Cortejado por Cannes desde su segunda película de ficción, Involuntario (2008), el realizador sueco Ruben Östlund alcanzó su primera Palma de Oro este año con The Square, film prototípico de su visión del mundo y sus preferencias cinematográficas. Östlund, de quien tres temporadas atrás se había estrenado en nuestro país la previa Force Majeure (2013), que ya había obtenido en el festival cannoise el premio mayor de la segunda sección en importancia de ese evento, la paralela Un Certain Regard. En otras palabras, a esta altura Östlund ya es un auteur internacional de primera fila, al que de aquí en más se disputarán los otros festivales de cabecera y cuyas obras (las películas de estos autores se llaman “obras”, más que películas) tienen exportación asegurada a todo el mundo. ¿Qué clase de autor es Ruben Östlund? Uno de la liga Michael Haneke, para decirlo rápido. Esto es, alguien que observa el mundo contemporáneo con una mezcla de amargura, distancia, crueldad y corrosión.
“Desconfía de tu prójimo como de ti mismo”, parece decir la secuencia inicial, en la que una chica pide ayuda con desesperación en una plaza pública, perseguida por un presunto agresor violento, y finalmente el hombre que acepta acercarse a dar una mano –frente a la indiferencia de todo el resto de los paseantes– termina despojado de celular, billetera y documentos, gracias a la genialidad dactilar de una bandita de punguistas. De inmediato se suma otro de los temas de The Square, la oposición entre la dura realidad y el arte bien pensante, cuando este hombre, un curador de museo llamado Christian (“cristiano”, para sumar corrosión) discute con unos publicistas el marketing de una obra de nombre “The Square”, presentación multimedia que hace foco en la posibilidad de convertir un pequeño espacio urbano en una suerte de utopía convivencial. Curiosamente, la obra es atribuida a la artista argentina Lola Arias (“Arías”, según la pronunciación sueca), que en verdad es actriz y dramaturga, y que jamás aparece en la película, como tampoco la propia obra.
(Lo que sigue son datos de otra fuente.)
(* ===== verification/ServiceStoreProofs.v ===== *)
(** * Calls of the store, one at a time

    What a thread does in the course of a call: nothing to the files before it holds the
    lock; while it holds the lock every state of the files is one the death of the call
    may leave; and when it gives the lock up, its outcome is settled. *)

From stdpp Require Import gmap.
From S2P Require Import Prelude RustStr Env ServiceStore ServiceStoreSystem.
Import ServiceStore ServiceStoreSystem.

Module ServiceStoreProofs.

Section proofs.
Context {ServiceState RemoteViewHandoff R : Type}.
Context `{!StateModel ServiceState RemoteViewHandoff}.
Context `{!Serde ServiceState}.
Context `{!Serde (@RemoteViewHandoffRegistry RemoteViewHandoff)}.
Context `{!PrettyString ServiceState}.
Context `{!PrettyString (@RemoteViewHandoffRegistry RemoteViewHandoff)}.
Local Abbreviation call := (@call ServiceState R).
Local Abbreviation outcome := (@outcome ServiceState R).

(** ** The effects of a thread that holds the lock *)

(** The temporary files of one process. *)
Definition temps : Type := option string * option string.
Definition temps_of (pid : nat) (s : @sys ServiceState R) : temps :=
  (sy_temps s !! (pid, StateFile), sy_temps s !! (pid, RegistryFile)).
Definition temp (f : file) (x : temps) : option string :=
  match f with StateFile => x.1 | RegistryFile => x.2 end.
Definition set_temp (f : file) (o : option string) (x : temps) : temps :=
  match f with StateFile => (o, x.2) | RegistryFile => (x.1, o) end.

(** What an effect may do to the disk and to the temporary files of its process. *)
Definition local (e : eff) (d : disk) (x : temps) : resp e -> disk -> temps -> Prop :=
  match e as e return resp e -> disk -> temps -> Prop with
  | ReadToString f => fun r d' x' => d' = d /\ x' = x /\ (r = reads f d \/ r = ReadFailed)
  | WriteTemp f payload => fun ok d' x' =>
      d' = d /\ exists o, x' = set_temp f o x /\ (ok = true -> o = Some payload)
  | RenameTemp f => fun r d' x' =>
      match r with
      | Renamed => exists raw, temp f x = Some raw /\ d' = publish f raw d /\ x' = set_temp f None x
      | RenameMissing | RenameFailed => d' = d /\ x' = x
      end
  | RemoveTemp f => fun _ d' x' => d' = d /\ exists o, x' = set_temp f o x
  | SyncFile f => fun ok d' x' => x' = x /\ d' = if (ok : bool) then sync_data f d else d
  | SyncDirectory => fun ok d' x' => x' = x /\ d' = if (ok : bool) then sync_entries d else d
  | _ => fun _ d' x' => d' = d /\ x' = x
  end.

(** The effects of a thread that holds the lock: it writes only when it holds it
    alone, and renames only what it has written. *)
Definition allowed (mode : ServiceStateFileLockMode) (e : eff) (x : temps) : Prop :=
  match e with
  | CreateDirAll | OpenLockFile | ReadToString _ => True
  | WriteTemp _ _ | RemoveTemp _ | SyncFile _ | SyncDirectory => mode = Exclusive
  | RenameTemp f => mode = Exclusive /\ temp f x <> None
  | _ => False
  end.

Section held.
Variables (c : call) (mode : ServiceStateFileLockMode) (base : disk).

(** While the lock is held: whatever happens the program runs on to [Q], and at every
    moment the disk is one the death of the call may leave. *)
Fixpoint held {A} (p : prog A) (Q : A -> disk -> temps -> Prop) (d : disk) (x : temps) : Prop :=
  takes_effect c base None d /\
  match p with
  | Ret a => Q a d x
  | Do e k => allowed mode e x /\
      forall r d' x', local e d x r d' x' -> held (k r) Q d' x'
  end.

Lemma held_effect {A} (p : prog A) Q d x : held p Q d x -> takes_effect c base None d.
Proof. destruct p; cbn; tauto. Qed.

Lemma held_bind {A B} (p : prog A) (f : A -> prog B) Q d x :
  held p (fun a => held (f a) Q) d x -> held (p ≫= f) Q d x.
Proof.
  revert d x. induction p as [a|e k IH]; intros d x; [by intros [_ Ha]|].
  cbn. intros (He & Ha & Hk). split_and!; [done..|]. intros r d' x' Hl. by apply IH, Hk.
Qed.

Lemma held_weaken {A} (p : prog A) (Q Q' : A -> disk -> temps -> Prop) d x :
  held p Q d x -> (forall a d' x', Q a d' x' -> Q' a d' x') -> held p Q' d x.
Proof.
  intros Hp HQ. revert d x Hp. induction p as [a|e k IH]; intros d x; cbn; [naive_solver|].
  intros (He & Ha & Hk). split_and!; [done..|]. intros r d' x' Hl. by apply IH, Hk.
Qed.

Lemma held_ret {A} (a : A) (Q : A -> disk -> temps -> Prop) d x :
  takes_effect c base None d -> Q a d x -> held (Ret a) Q d x.
Proof. by split. Qed.

Lemma held_attempt {A B} (p : prog (res A)) (f : A -> prog (res B)) Q d x :
  held p (fun r => match r with Ok a => held (f a) Q | Err e => Q (Err e) end) d x ->
  held (attempt p f) Q d x.
Proof.
  intros Hp. revert d x Hp. unfold attempt. induction p as [[a|e]|e k IH]; intros d x; cbn.
  - by intros [_ Ha].
  - by intros [He HQ].
  - intros (He & Ha & Hk). split_and!; [done..|]. intros r d' x' Hl. by apply IH, Hk.
Qed.

(** One effect. *)
Lemma held_do {A} e (k : resp e -> prog A) Q d x :
  takes_effect c base None d -> allowed mode e x ->
  (forall r d' x', local e d x r d' x' -> held (k r) Q d' x') -> held (Do e k) Q d x.
Proof. by cbn. Qed.

Lemma held_load (Q : res ServiceState -> disk -> temps -> Prop) d x :
  takes_effect c base None d ->
  Q (load_files d) d x -> (forall error, Q (Err error) d x) -> held load Q d x.
Proof.
  intros He Hok Herr. unfold load. apply held_do; [done..|].
  intros raw d' x' (-> & -> & Hraw). apply held_attempt, held_ret; [done|].
  assert (forall r, r = (match contents (get StateFile d) with
      | Some raw => state ← ok_or "Invalid service state JSON" (from_slice raw); Ok (state, false)
      | None => Ok (default_state, true) end : res (ServiceState * bool))
    -> match r with
       | Ok a => held ((fun '(state, missing) => attempt load_remote_view_handoff_registry
           (fun registry => Ret (Ok (assembled missing state registry)))) a) Q
       | Err e => Q (Err e)
       end d x) as Hmain.
  { intros [[state missing]|e] Hr; [|done]. apply held_attempt.
    unfold load_remote_view_handoff_registry. apply held_do; [done..|].
    intros raw' d' x' (-> & -> & Hraw'). cbn. split; [done|].
    destruct Hraw' as [-> | ->]; [|done]. revert Hok. unfold load_files, reads. rewrite <-Hr. cbn.
    destruct (contents (on_registry d)) as [text|]; cbn.
    - destruct (from_slice text); done.
    - done. }
  destruct Hraw as [-> | ->]; [|done]. unfold reads in *.
  destruct (contents (get StateFile d)) as [text|]; apply (Hmain _ eq_refl).
Qed.
End held.

(** ** Saving *)

Section saving.
Variables (c : call) (base : disk).
Variables (m : @Mutator ServiceState R) (state state' : ServiceState) (result : R).
Hypothesis mutator : mutator_of c = Some m.
Hypothesis loaded : load_files base = Ok state.
Hypothesis ran : m state = Returns (Ok (result, state')).

(** What a save may leave of its two files. *)
Definition save_result (r : res unit) (d : disk) : Prop :=
  match r with
  | Ok _ => exists registry raw, registry_payload (normalized state') = Some registry
      /\ state_payload (normalized state') = Some raw
      /\ d = publish StateFile raw (publish RegistryFile registry base)
  | Err _ => d = base \/ exists registry, registry_payload (normalized state') = Some registry
      /\ d = publish RegistryFile registry base
  end.

Lemma unsaved_effect : takes_effect c base None base.
Proof. apply no_effect. constructor. Qed.
Lemma half_saved_effect o registry :
  registry_payload (normalized state') = Some registry -> failed o ->
  takes_effect c base o (publish RegistryFile registry base).
Proof using All. intros Hr Ho. by eapply half_saved. Qed.
Lemma saved_effect o registry raw d :
  registry_payload (normalized state') = Some registry ->
  state_payload (normalized state') = Some raw ->
  same_contents d (publish StateFile raw (publish RegistryFile registry base)) ->
  (o = None
   \/ o = Some (Returned (Ok (Done result))) /\ (is_durable c -> forall f, durable (get f d))
   \/ o = Some (Returned (Err commit_uncertain)) /\ is_durable c) ->
  takes_effect c base o d.
Proof using All. intros Hr Hs Hd Ho. by eapply saved. Qed.

Lemma held_replace_state registry raw attempts first x :
  registry_payload (normalized state') = Some registry ->
  state_payload (normalized state') = Some raw -> (attempts <> 0)%nat ->
  (first = true -> attempts = 2%nat) ->
  held c Exclusive base (replace_state attempts first raw) (fun r d _ => save_result r d)
    (publish RegistryFile registry base) x.
Proof using All.
  intros Hreg Hraw. revert first x.
  induction attempts as [|attempts IH]; intros first x Ha Hf; [done|].
  assert (takes_effect c base None (publish RegistryFile registry base)) as Hhalf.
  { apply half_saved_effect; [done|constructor]. }
  assert (forall e, save_result (Err e) (publish RegistryFile registry base)) as Herr
    by (right; eauto).
  cbn [replace_state]. apply held_do; [done..|]. intros ok d x' [-> ->].
  destruct ok; [|by apply held_ret]. apply held_do; [done..|].
  intros ok d x' (-> & o & -> & Ho). destruct ok; [|by apply held_ret]. rewrite Ho by done.
  apply held_do; [done..|]. intros [] d x' Hren; cbn in Hren.
  - destruct Hren as (raw' & [= <-] & -> & ->). apply held_ret.
    + eapply saved_effect; [done..|]. by left.
    + exists registry, raw. done.
  - destruct Hren as [-> ->]. apply held_do; [done..|]. intros _ d x' (-> & o' & ->).
    destruct first; [|by apply held_ret]. apply IH; [|done]. by specialize (Hf eq_refl); lia.
  - destruct Hren as [-> ->]. apply held_do; [done..|]. intros _ d x' (-> & o' & ->).
    by apply held_ret.
Qed.
Definition verify_persisted_browser (state : value) (expectation : RetainedBrowserExpectation)
    : res unit :=
  let browser_id := "session:" +:+ session_name expectation in
  browsers ← ok_or (failure "retained_browser_service_state_missing_or_invalid")
               (jget state "browsers" ≫= as_object);
  browser ← ok_or (failure "retained_browser_missing") (jget browsers browser_id ≫= as_object);
  if jstr browser "id" != Some browser_id then Err (failure "retained_browser_id_changed") else
  if effective_profile_id browser != Some (profile_id expectation)
  then Err (failure "retained_browser_profile_changed") else
  if jstr browser "health" != Some "ready"%string
  then Err (failure "retained_browser_not_ready") else
  match browser_pid browser with
  | Some pid =>
      if negb (pid_is_running pid) then Err (failure "retained_browser_process_exited") else Ok tt
  | None =>
      if jstr browser "host" != Some "attached_existing"%string
      then Err (failure "retained_browser_pid_missing") else Ok tt
  end ≫= fun _ =>
  let active_session_matches :=
    count_in browser "activeSessionIds"
      (fun value => as_str value == Some (session_name expectation)) in
  if negb (active_session_matches =? 1)%nat
  then Err (failure "retained_browser_session_changed") else
  let matching_handles :=
    count_in browser "tabHandles"
      (handle_matches browser_id (effective_profile_id browser) expectation) in
  if negb (matching_handles =? 1)%nat
  then Err (failure (if (matching_handles =? 0)%nat
                     then "retained_service_tab_handle_missing_or_changed"
                     else "retained_service_tab_handle_ambiguous")) else
  cdp_endpoint ← ok_or (failure "retained_browser_cdp_missing")
                   (endpoint ← jstr browser "cdpEndpoint";
                    if is_empty endpoint then None else Some endpoint);
  targets ← fetch_loopback_cdp_targets cdp_endpoint;
  match List.filter (fun target => jstr target "id" == Some (target_id expectation)) targets with
  | [] => Err (failure "retained_target_missing")
  | [target] =>
      if negb (url_matches expectation target)
      then Err (failure "retained_target_url_changed") else Ok tt
  | _ => Err (failure "retained_target_ambiguous")
  end.

(** ** The verification *)

Definition retained_browser_enforcement_path (requirement_path : string) : string :=
  requirement_path +:+ ".required".
Definition retained_browser_rotation_path (requirement_path : string) : string :=
  requirement_path +:+ ".rotation.json".

(** [retained_browser_requirement_path_for_root]: the variable
    [AGENT_BROWSER_DASHBOARD_RETAINED_REQUIREMENT] and the current directory are arguments. *)
Definition retained_browser_requirement_path_for_root (configured : option string)
    (current_dir : option string) (root : string) : res string :=
  let default := root +:+ "/.agent-browser/publications/local-dashboard-retained-browser.json" in
  match configured with
  | None => Ok default
  | Some configured =>
      if is_empty configured then Ok default else
      if starts_with "/" configured then Ok configured else
      current ← ok_or (failure "retained_browser_requirement_path_invalid") current_dir;
      Ok (fmt [current; "/"; configured]%string)
  end.

Definition status (requirement_path : string) (configured verified : bool) (state : string)
    (enforcement_configured : bool) (rotation_phase : option string)
    : RetainedBrowserRequirementStatus :=
  {| rs_configured := configured; rs_verified := verified; rs_state := state;
     rs_requirement_path := requirement_path;
     rs_enforcement_configured := enforcement_configured;
     rs_enforcement_path := retained_browser_enforcement_path requirement_path;
     rs_rotation_configured := match rotation_phase with Some _ => true | None => false end;
     rs_rotation_path := retained_browser_rotation_path requirement_path;
     rs_rotation_phase := rotation_phase |}.

Definition is_some {A} (o : option A) : bool := match o with Some _ => true | None => false end.

(** The requirement file is there: everything after the [match] on its metadata. *)
Definition verify_present (root requirement_path socket_dir : string)
    (enforcement : option EnforcementRecord) (rotation : option RotationRecord)
    : res RetainedBrowserRequirementStatus :=
  requirement_bytes ← read_bounded_regular_file requirement_path MAX_REQUIREMENT_BYTES true
    "retained_browser_requirement_invalid" "retained_browser_requirement_permissions_invalid";
  record ← ok_or (failure "retained_browser_requirement_invalid")
             (from_slice (T:=RequirementRecord) requirement_bytes);
  validate_requirement record ≫= fun _ =>
  let requirement_sha256 := sha256_hex requirement_bytes in
  match rotation with
  | Some rotation =>
      enforcement ← ok_or (failure "retained_browser_rotation_enforcement_missing") enforcement;
      validate_rotation rotation ≫= fun _ =>
      validate_rotation_pair requirement_sha256 (en_requirement_sha256 enforcement) rotation
        ≫= fun _ =>
      Ok (status requirement_path true false "rotation_pending" true (Some (ro_phase rotation)))
  | None =>
      if match enforcement with
         | Some enforcement => requirement_sha256 != en_requirement_sha256 enforcement
         | None => false
         end
      then Err (failure "retained_browser_enforcement_digest_mismatch") else
      verify_retained_daemon socket_dir (session_name (rq_expectation record)) ≫= fun _ =>
      state_bytes ← read_bounded_regular_file (root +:+ "/.agent-browser/service/state.json")
                      MAX_SERVICE_STATE_BYTES false
                      "retained_browser_service_state_missing_or_invalid"
                      "retained_browser_service_state_missing_or_invalid";
      state ← ok_or (failure "retained_browser_service_state_missing_or_invalid")
                (from_slice (T:=value) state_bytes);
      verify_persisted_browser state (rq_expectation record) ≫= fun _ =>
      Ok (status requirement_path true true "verified" (is_some enforcement) None)
  end.

Definition verify_retained_browser_requirement_at_paths
    (root requirement_path socket_dir : string) : res RetainedBrowserRequirementStatus :=
  enforcement ← read_enforcement (retained_browser_enforcement_path requirement_path);
  rotation ← read_rotation (retained_browser_rotation_path requirement_path);
  match symlink_metadata requirement_path with
  | NotFound =>
      if is_some rotation
      then Err (failure "retained_browser_rotation_requirement_missing") else
      if is_some enforcement then Err (failure "retained_browser_requirement_missing") else
      Ok (status requirement_path false false "not_configured" (is_some enforcement) None)
  | Unreadable => Err (failure "retained_browser_requirement_invalid")
  | Present => verify_present root requirement_path socket_dir enforcement rotation
  end.

End verify.
End RetainedBrowser.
Recordando alguna película del dúo Mariano Cohn & Gastón Duprat (El artista, básicamente), Östlund hace del mundo del museísmo y las artes plásticas el centro de su ensayo sobre la impostura, el doble discurso, la hipocresía, la animalidad y criminalidad latentes incluso, en el episodio que sirve como colofón. Mundo hermético y para esos pocos que son “como uno” (capaces de salir disparados cuando se anuncia que un coctel ya está servido), siempre pendiente de sus espónsors de alta gama y preocupado por no herir las leyes del consenso, alrededor de ese centro Östlund hace orbitar ciertos satélites narrativos, vinculados con la figura de Christian. Por un lado está la relación de éste con el otro mundo, el de la clase desposeída, la Suecia pobre de inmigrantes y monoblocks, al que Christian llega en plan más o menos bélico, intentando recuperar las pertenencias robadas y aconsejado por uno de esos personajes que en estas situaciones siempre aconsejan para mal. Terminará enfrentado con un pobre chico de origen musulmán, empujado gradualmente a su parte más oscura, la de blanco dominante. La otra relación problemática es la que establece de modo casual con una chica (la gran Elisabeth Moss), que para su desgracia resulta querer algo más que sexo de una noche.
Östlund es la clase de narrador a quien le interesa dar una visión del mundo, y parecería que para esto no hay nada mejor que multiplicar historias, como en más de una ocasión lo hizo el propio Haneke, o como diez o quince años atrás lo hacían Alejandro González Iñárritu y otros aseveradores seriales. El realizador sueco también lo intentó en films previos y vuelve a hacerlo ahora. Más allá de que una visión del mundo puede ensayarse desde la más pequeña de las historias, sin necesidad de multiplicaciones, lo cierto es que lo de Östlund es menos asertivo y menos punitivo que lo de Iñárritu y sus secuaces. Aunque viendo la película es difícil evitar la sensación de que “ah, está hablando de esto y de lo de más allá”. ¿El tema por sobre las historias? Digamos que The Square camina ahí, por ese riesgoso filo. Y si de filos se trata, Östlund se cortajea todo en una escena en la que comete uno de esos golpes bajos que ningún artista debería cometer jamás.